## Exercise description
Once the line with "validate_endpoints config ++" is found, repeat exactly that line and every one after it until the data below ends, including the last line.

== Material for this task

(** Source: config/validation/auth.rs:72-111 [validate_auth (OAuth2)] *)
Definition validate_oauth2 (auth : AuthConfig) (oauth2 : OAuth2Config) : list string :=
  if is_empty (oa_authorization_url oauth2) then [] else
  push_if (negb (is_some (auth_jwt auth)))
    "auth.jwt must be configured when OAuth2 code flow is enabled (authorization_url is set) because a JWT is minted after login" ++
  push_if (is_empty (oa_token_url oauth2))
    "auth.oauth2.token_url must not be empty when authorization_url is set" ++
  push_if (is_empty (oa_client_id oauth2))
    "auth.oauth2.client_id must not be empty when authorization_url is set" ++
  push_if (is_empty (oa_redirect_url oauth2))
    "auth.oauth2.redirect_url must not be empty when authorization_url is set" ++
  match oa_role_mapping oauth2 with
  | Some mapping =>
      push_if (bool_decide (rm_role_map mapping = []))
        "auth.oauth2.role_mapping.role_map must not be empty when role_mapping is configured" ++
      push_if (is_empty (rm_default_role mapping))
        "auth.oauth2.role_mapping.default_role must not be empty"
  | None => []
  end.

Definition validate_register (register : RegisterConfig) : list string :=
  if negb (reg_enabled register) then [] else
  push_if (is_empty (reg_table register))
    "auth.register.table must not be empty when registration is enabled" ++
  push_if (is_empty (reg_database register))
    "auth.register.database must not be empty when registration is enabled" ++
  push_if (is_empty (reg_default_role register)) "auth.register.default_role must not be empty".

(** Source: config/validation/auth.rs [validate_auth] *)
Definition validate_auth (config : AppConfig) : list string :=
  let auth := cfg_auth config in
  concat (imap (validate_endpoint_auth config) (cfg_endpoints config)) ++
  from_option validate_jwt [] (auth_jwt auth) ++
  push_if (match auth_api_key auth with Some a => bool_decide (ak_keys a = []) | None => false end)
    "auth.api_key.keys must contain at least one key" ++
  from_option (validate_oauth2 auth) [] (auth_oauth2 auth) ++
  from_option validate_register [] (auth_register auth).

(** ** The whole configuration *)

(** [None] is running out of the fuel of the search for role cycles.
    Source: config/validation/mod.rs [validate_config] *)
Definition validate_config (iter : ∀ A : Type, gmap string A → list (string * A)) (config : AppConfig)
  : option (result AppError unit) :=
  let errors :=
    validate_server (cfg_server config) ++ validate_databases iter config ++
    validate_stores iter (cfg_stores config) ++ validate_tables config ++
    validate_endpoints config ++ validate_auth config in
  let order := match cfg_role_hierarchy config with
               | Some h => map fst (iter _ (rh_roles h)) | None => [] end in
  errors ← validate_role_hierarchy order (cfg_role_hierarchy config) errors;
  let errors := errors ++ validate_cors (cfg_cors config) "cors" ++
    concat (imap (λ i ep,
      match ep_cors ep with
      | Some cors => validate_cors cors (endpoint_label i ep)
      | None => []
      end) (cfg_endpoints config)) in
  Some (match errors with
        | [] => Ok tt
        | _ => Err (Validation ("Configuration validation failed:" +:+ String (ascii_of_N 10) "  - " +:+
                 join (String (ascii_of_N 10) "  - ") errors))
        end).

====

## Completed task
    validate_endpoints config ++ validate_auth config in
  let order := match cfg_role_hierarchy config with
               | Some h => map fst (iter _ (rh_roles h)) | None => [] end in
  errors ← validate_role_hierarchy order (cfg_role_hierarchy config) errors;
  let errors := errors ++ validate_cors (cfg_cors config) "cors" ++
    concat (imap (λ i ep,
      match ep_cors ep with
      | Some cors => validate_cors cors (endpoint_label i ep)
      | None => []
      end) (cfg_endpoints config)) in
  Some (match errors with
        | [] => Ok tt
        | _ => Err (Validation ("Configuration validation failed:" +:+ String (ascii_of_N 10) "  - " +:+
                 join (String (ascii_of_N 10) "  - ") errors))
        end).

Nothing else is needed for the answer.